The Henson Journals

Tue 15 January 1918

Volume 22, Pages 127 to 128

[127]

Tuesday, January 15th, 1918.

1261st day

The Archbishop telegraphed me to come and see him at once. I managed to catch the 11.28 a.m. train, & arrived in Lambeth about 8.15 p.m. During dinner we talked with rather a strained sense of crisis! Afterwards his Grace carried me into his study, and talked about his answer to Gore's protest. He had drafted an answer, which he was reluctant to send without consulting me, & making sure what my personal belief was. This was for his own satisfaction, not for any public use. We talked for at least 3 hours, & the Abp. drafted some kind of an explanatory statement, which he read over to me, & to which I assented. In it I said that while I repeated the statements in the Creed ex animo, & did not wish to alter them, I held that the method of the Incarnation might be conceived of otherwise than by a Virgin Birth, as was the case in the Apostolic age: that with me the question was mainly one of emphasis. I desired the teaching of the modern Church to continue the emphasis of the New Testament. That no one who sincerely worshipped Christ as Divine could postulate in His case an ordinary Birth, & that I had never found any satisfying alternative to the dogma of the Virgin Birth. I don't like this kind of informal subscription, but the Archbishop appealed to me for the relief of his own conscience in performing a very difficult act. I did not sign the statement.

[128]

The Archbishop said that Wace had at first been quite indignant with Darwell Stone's letter, and had written to the "Times" a vigorous letter pointing out the unfairness of tearing sentences from my book &c. But he had received his letter back from the "Times" Office with an indication that Sanday had already replied sufficiently! Of course Wace was furious, & wrote his disastrous little letter throwing me over. So far no diocesan bishop had joined Gore in his protest, but there would be some abstentions. I told him that I had asked Southwark & the Dean of Westminster to present me, & he expressed approval. The Archbishop had seen the extracts from my books set forth in the "Hereford Times", & described them as grossly unfair.
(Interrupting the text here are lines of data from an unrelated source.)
(* ===== verification/TelemetrySpoolInv.v ===== *)
(** * The spool's invariant

    [SpoolInv sent s G]: the spool [s] stores the abstract segments [G], and the
    directory holds their committed lines and acknowledgements whatever a failed
    or interrupted call left behind them.  [sent] bounds how many of the first
    pending events an acknowledgement may have been requested for. *)
From Stdlib Require Import ZArith Lia.
From stdpp Require Import strings list gmap sorting.
From S2P Require Import Prelude.
From S2P Require Import GoStd.
From S2P Require Import Trace.
From S2P Require Import Bytes.
From S2P Require Import FileSystem.
From S2P Require Import TelemetrySpool.
From S2P Require Import FileSystemProps.
From S2P Require Import TelemetrySpoolProps.
Open Scope Z_scope.

Definition maxSegment : Z := 64 * 2^20.

(** ** Names order segments by their stamps *)
Lemma decimal_inj n a b x y :
  0 ≤ a → 0 ≤ b → (decimal n a ++ x)%string = (decimal n b ++ y)%string →
  a mod 10 ^ Z.of_nat n = b mod 10 ^ Z.of_nat n ∧ x = y.
Proof.
  intros Ha Hb. induction n as [|n IH]; intros Heq.
  { change (Z.of_nat 0) with 0. by rewrite Z.pow_0_r, !Z.mod_1_r. }
  injection Heq as Hd Ht. destruct (IH Ht) as [Hm ->]. split; [|done].
  assert (a / 10 ^ Z.of_nat n mod 10 = b / 10 ^ Z.of_nat n mod 10) as Hq.
  { apply (f_equal Ascii.N_of_ascii) in Hd.
    pose proof (Z.mod_pos_bound (a / 10 ^ Z.of_nat n) 10 ltac:(lia)).
    pose proof (Z.mod_pos_bound (b / 10 ^ Z.of_nat n) 10 ltac:(lia)).
    rewrite !digit_char in Hd by lia. lia. }
  rewrite Nat2Z.inj_succ, Z.pow_succ_r, Z.mul_comm by lia.
  rewrite !Z.rem_mul_r by (try apply Z.pow_nonzero; lia). by rewrite Hq, Hm.
Qed.

Lemma segmentName_inj a b x y s t :
  0 ≤ a < 2^63 → 0 ≤ b < 2^63 →
  (segmentName a x ++ s)%string = (segmentName b y ++ t)%string → a = b.
Proof.
  intros Ha Hb. unfold segmentName, pad20.
  destruct (Z.ltb_spec a 0); [lia|]. destruct (Z.ltb_spec b 0); [lia|].
  rewrite <- !string_app_assoc. intros [Heq _]%decimal_inj; [|lia..].
  rewrite !Z.mod_small in Heq; lia.
Qed.

(** Lexicographic order, through the first difference. *)
Lemma string_le_head c d s t :
  (Ascii.N_of_ascii c < Ascii.N_of_ascii d)%N → String.le (String c s) (String d t).
Proof.
  intros Hlt. unfold String.le, String.leb. cbn. unfold Ascii.compare.
  apply N.compare_lt_iff in Hlt. by rewrite Hlt.
Qed.
Lemma string_le_cons c s t : String.le s t → String.le (String c s) (String c t).
Proof.
  unfold String.le, String.leb. cbn. unfold Ascii.compare. by rewrite N.compare_refl.
Qed.

Lemma decimal_le n a b x y :
  0 ≤ a → 0 ≤ b → a mod 10 ^ Z.of_nat n < b mod 10 ^ Z.of_nat n →
  String.le (decimal n a ++ x)%string (decimal n b ++ y)%string.
Proof.
  intros Ha Hb. induction n as [|n IH]; intros Hlt.
  { change (Z.of_nat 0) with 0 in Hlt. rewrite Z.pow_0_r, !Z.mod_1_r in Hlt. lia. }
  rewrite Nat2Z.inj_succ, Z.pow_succ_r, Z.mul_comm in Hlt by lia.
  rewrite !Z.rem_mul_r in Hlt by (try apply Z.pow_nonzero; lia).
  set (p := 10 ^ Z.of_nat n) in *.
  assert (0 < p) as Hp by (apply Z.pow_pos_nonneg; lia).
  pose proof (Z.mod_pos_bound a p Hp). pose proof (Z.mod_pos_bound b p Hp).
  pose proof (Z.mod_pos_bound (a / p) 10 ltac:(lia)). pose proof (Z.mod_pos_bound (b / p) 10 ltac:(lia)).
  change (decimal (S n) a ++ x)%string with
    (String (Ascii.ascii_of_N (Z.to_N (48 + a / p mod 10))) (decimal n a ++ x)%string).
  change (decimal (S n) b ++ y)%string with
    (String (Ascii.ascii_of_N (Z.to_N (48 + b / p mod 10))) (decimal n b ++ y)%string).
  destruct (Z.lt_trichotomy (a / p mod 10) (b / p mod 10)) as [Hd|[Hd|Hd]].
  - apply string_le_head. rewrite !digit_char by lia. lia.
  - rewrite Hd in Hlt |- *. apply string_le_cons, IH. lia.
  - exfalso. clearbody p. clear IH. nia.
Qed.

Lemma segmentName_le a b x y :
  0 ≤ a < b → b < 2^63 → String.le (segmentName a x) (segmentName b y).
Proof.
  intros Ha Hb. unfold segmentName, pad20.
  destruct (Z.ltb_spec a 0); [lia|]. destruct (Z.ltb_spec b 0); [lia|].
  apply decimal_le; [lia..|]. rewrite !Z.mod_small; lia.
Qed.

Section inv.
Context `{JSONLaws}.

(** ** The invariant *)
Definition gname (g : ghost) : string := segmentName (gstamp g) (gtext g).
Definition toSegment (g : ghost) : telemetrySegment :=
  mkSegment (gname g) (length (lines g)) (ackOf g) (length (joinLines (lines g)))
    (16 * length (acks g)).

Record gOk (g : ghost) : Prop := {
  g_stamp : 0 ≤ gstamp g < 2^63;
  g_good : Forall goodLine (lines g);
  g_acks : StronglySorted lt (0%nat :: acks g);
  g_le : (ackOf g ≤ length (lines g))%nat }.

(** What may follow the committed lines: part of a batch whose append failed. *)
Definition tornTail (tail : bytes) : Prop :=
  ∃ ls, Forall goodLine ls ∧ tail `prefix_of` joinLines ls.

(** What may follow the committed acknowledgements: part of a frame, all of it
    only if the client had asked for it. *)
Definition tornAck (sent : nat) (hd : Prop) (g : ghost) (tail : bytes) : Prop :=
  ∃ m, tail `prefix_of` ackFrame m ∧
    ((length tail < telemetryAckFrameBytes)%nat ∨
     hd ∧ (ackOf g < m ≤ length (lines g))%nat ∧ (m ≤ ackOf g + sent)%nat).

Lemma tornAck_nil sent hd g : tornAck sent hd g [].
Proof. exists 0%nat. split; [apply prefix_nil|]. left. unfold telemetryAckFrameBytes. cbn. lia. Qed.

Definition present (f : dir) (sent : nat) (hd : Prop) (g : ghost) : Prop :=
  ∃ tail atail, f !! gname g = Some (joinLines (lines g) ++ tail) ∧ tornTail tail ∧
    blen (joinLines (lines g) ++ tail) ≤ maxSegment ∧
    default [] (f !! ackPath (gname g)) = frames (acks g) ++ atail ∧ tornAck sent hd g atail.

(** A fully acknowledged segment may be gone. *)
Definition fileOk (f : dir) (sent : nat) (hd : Prop) (g : ghost) : Prop :=
  (f !! gname g = None ∧ acked g) ∨ present f sent hd g.

(** A file a failed first append may have left. *)
Definition orphan (f : dir) (G : list ghost) (n : string) (d : bytes) : Prop :=
  validName n ∧ n ∉ gname <$> G ∧ f !! ackPath n = None ∧
  ∃ ls, Forall goodLine ls ∧ d = joinLines ls ∧ blen d ≤ maxSegment.

(** Every file is one of the spool's. *)
Definition known (f : dir) (G : list ghost) (n : string) (d : bytes) : Prop :=
  isTemp n ∨ n = telemetryFormatMarker ∨ n ∈ gname <$> G ∨
  (∃ m, validName m ∧ n = ackPath m) ∨ orphan f G n d.

Lemma known_mono f f' G G' n d :
  known f G n d → gname <$> G = gname <$> G' →
  (∀ m, validName m → m ∉ gname <$> G → f !! ackPath m = None → f' !! ackPath m = None) →
  known f' G' n d.
Proof.
  unfold known, orphan. intros Hk <- Hm.
  destruct Hk as [?|[?|[?|[?|(H1 & H2 & H3 & H4)]]]]; [naive_solver..|].
  do 4 right. auto.
Qed.

Definition nameLt (a b : ghost) : Prop := String.le (gname a) (gname b) ∧ gname a ≠ gname b.

Record FilesInv (f : dir) (sent : nat) (G : list ghost) : Prop := {
  fi_g : Forall gOk G;
  fi_order : StronglySorted nameLt G;
  fi_files : ∀ p g, G !! p = Some g → fileOk f sent (Forall acked (take p G)) g;
  fi_marker : f !! telemetryFormatMarker = None ∨
              f !! telemetryFormatMarker = Some telemetryFormatData;
  fi_known : ∀ n d, f !! n = Some d → known f G n d;
  fi_sent : (sent ≤ length (pendingLines G))%nat }.

Record SpoolInv (sent : nat) (s : telemetrySpool) (G : list ghost) : Prop := {
  inv_files : FilesInv (files (fs s)) sent G;
  inv_segs : segs s = toSegment <$> G;
  inv_stamp : 0 ≤ lastStamp s ∧ Forall (λ g, gstamp g ≤ lastStamp s) G;
  inv_records : records s = pend 0 G;
  inv_bytes : sbytes s = Z.of_nat (sum_list_with rsize (records s));
  inv_active : active s = None ∨ ∃ G' g, G = G' ++ [g] ∧ active s = Some (length G') ∧
    is_Some (files (fs s) !! gname g);
  inv_cleanup : ∀ p, cleanup s = Some p → active s ≠ Some p ∧ ∃ g, G !! p = Some g ∧ acked g }.

(** ** Names of different segments *)
Lemma gname_valid g : gOk g → validName (gname g).
Proof. intros [Hs _ _ _]. by exists (gstamp g), (gtext g). Qed.

Lemma gname_inj G p q g g' :
  StronglySorted nameLt G → G !! p = Some g → G !! q = Some g' → gname g = gname g' → p = q.
Proof.
  intros Hs. revert p q. induction Hs as [|x G Hs IH Hx]; intros p q; [done|].
  rewrite list.Forall_forall in Hx.
  destruct p as [|p], q as [|q]; cbn; [done| | |].
  - intros [= ->] Hq Heq. apply list_elem_of_lookup_2 in Hq. by destruct (Hx _ Hq).
  - intros Hp [= ->] Heq. apply list_elem_of_lookup_2 in Hp. by destruct (Hx _ Hp).
  - intros Hp Hq Heq. f_equal. by apply (IH p q).
Qed.

Lemma stamps_nameLt g g' : gOk g → gOk g' → gstamp g < gstamp g' → nameLt g g'.
Proof.
  intros [? _ _ _] [? _ _ _] Hlt. split; [apply segmentName_le; lia|]. intros Heq.
  assert (gstamp g = gstamp g'); [|lia].
  eapply (segmentName_inj (gstamp g) (gstamp g') (gtext g) (gtext g') "" ""); [lia|lia|].
  unfold gname in Heq. by rewrite Heq.
Qed.

(** Changing one file keeps the other segments. *)
Definition sameFor (f f' : dir) (g : ghost) : Prop :=
  f' !! gname g = f !! gname g ∧ f' !! ackPath (gname g) = f !! ackPath (gname g).

Lemma fileOk_same f f' sent hd g : sameFor f f' g → fileOk f sent hd g → fileOk f' sent hd g.
Proof. intros [H1 H2]. unfold fileOk, present. by rewrite H1, H2. Qed.

Lemma fileOk_weaken f sent sent' (hd hd' : Prop) g :
  (hd → hd') → (hd → ∀ m, (ackOf g < m ≤ length (lines g))%nat → (m ≤ ackOf g + sent)%nat →
    (m ≤ ackOf g + sent')%nat) →
  fileOk f sent hd g → fileOk f sent' hd' g.
Proof.
  intros Hhd Hs [?|(tail & atail & H1 & H2 & H3 & H4 & Ha)]; [by left|right].
  exists tail, atail. split_and!; try done. destruct Ha as (m & Hpre & Hm). exists m.
  split; [done|]. destruct Hm as [?|(? & ? & ?)]; [by left|right]. auto.
Qed.

Lemma sameFor_insert G p q g g' f d :
  Forall gOk G → StronglySorted nameLt G →
  G !! p = Some g → G !! q = Some g' → p ≠ q →
  sameFor f (<[gname g := d]> f) g' ∧ sameFor f (<[ackPath (gname g) := d]> f) g' ∧
  sameFor f (delete (gname g) f) g' ∧ sameFor f (delete (ackPath (gname g)) f) g'.
Proof.
  intros Hg Hs Hp Hq Hne. pose proof Hg as Hg'. rewrite list.Forall_lookup in Hg'.
  assert (gname g ≠ gname g') as Hn by (intros Heq; by eapply Hne, gname_inj).
  assert (ackPath (gname g) ≠ ackPath (gname g')) as Ha by (by intros ?%ackPath_inj).
  pose proof (validName_ack _ (gname g') (gname_valid _ (Hg' p g Hp))) as H1.
  pose proof (validName_ack _ (gname g) (gname_valid _ (Hg' q g' Hq))) as H2.
  unfold sameFor. rewrite !lookup_insert_ne, !lookup_delete_ne by done. done.
Qed.

Lemma sameFor_agree G f f' g :
  Forall gOk G → g ∈ G → agreeExcept telemetryFormatMarker f f' → sameFor f f' g.
Proof.
  intros Hg Hin Hf. rewrite list.Forall_forall in Hg.
  destruct (validName_facts _ (gname_valid _ (Hg g Hin))) as (H1 & H2 & H3 & H4 & _).
  by split; apply Hf.
Qed.

(** ** The format marker *)
Definition markerOk (f : dir) : Prop :=
  f !! telemetryFormatMarker = None ∨ f !! telemetryFormatMarker = Some telemetryFormatData.

Lemma files_agree f f' sent G :
  FilesInv f sent G → agreeExcept telemetryFormatMarker f f' → markerOk f' → FilesInv f' sent G.
Proof.
  intros [Hg Ho Hf Hm Hk Hs] Ha Hm'. split; try done.
  - intros p g Hp. eapply fileOk_same; [|by apply Hf].
    eapply sameFor_agree; [done|by eapply list_elem_of_lookup_2|done].
  - intros n d Hn. destruct (decide (n = telemetryFormatMarker)) as [->|Hne]; [right; by left|].
    destruct (isTemp_dec n) as [|Hnt]; [by left|].
    eapply known_mono; [apply Hk; by rewrite <- (Ha n Hnt Hne)|done|].
    intros m (_ & H1 & _ & H2 & _)%validName_facts _. by rewrite (Ha _ H1 H2).
Qed.
End inv.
The whole of these proceedings displease me; but I cannot see that I could have done otherwise. The Abp. said that he had read most of my books, and remained convinced of my essential orthodoxy. There were, of course, statements which he disliked and regretted as being superfluously irritating or misleading but these were inevitable, & did not affect the general character of what I had written. I replied that I was not so vain as to suppose that I had never spoken unwisely or even mistakenly but that I certainly could not disavow any of my published books, or admit them to be unorthodox.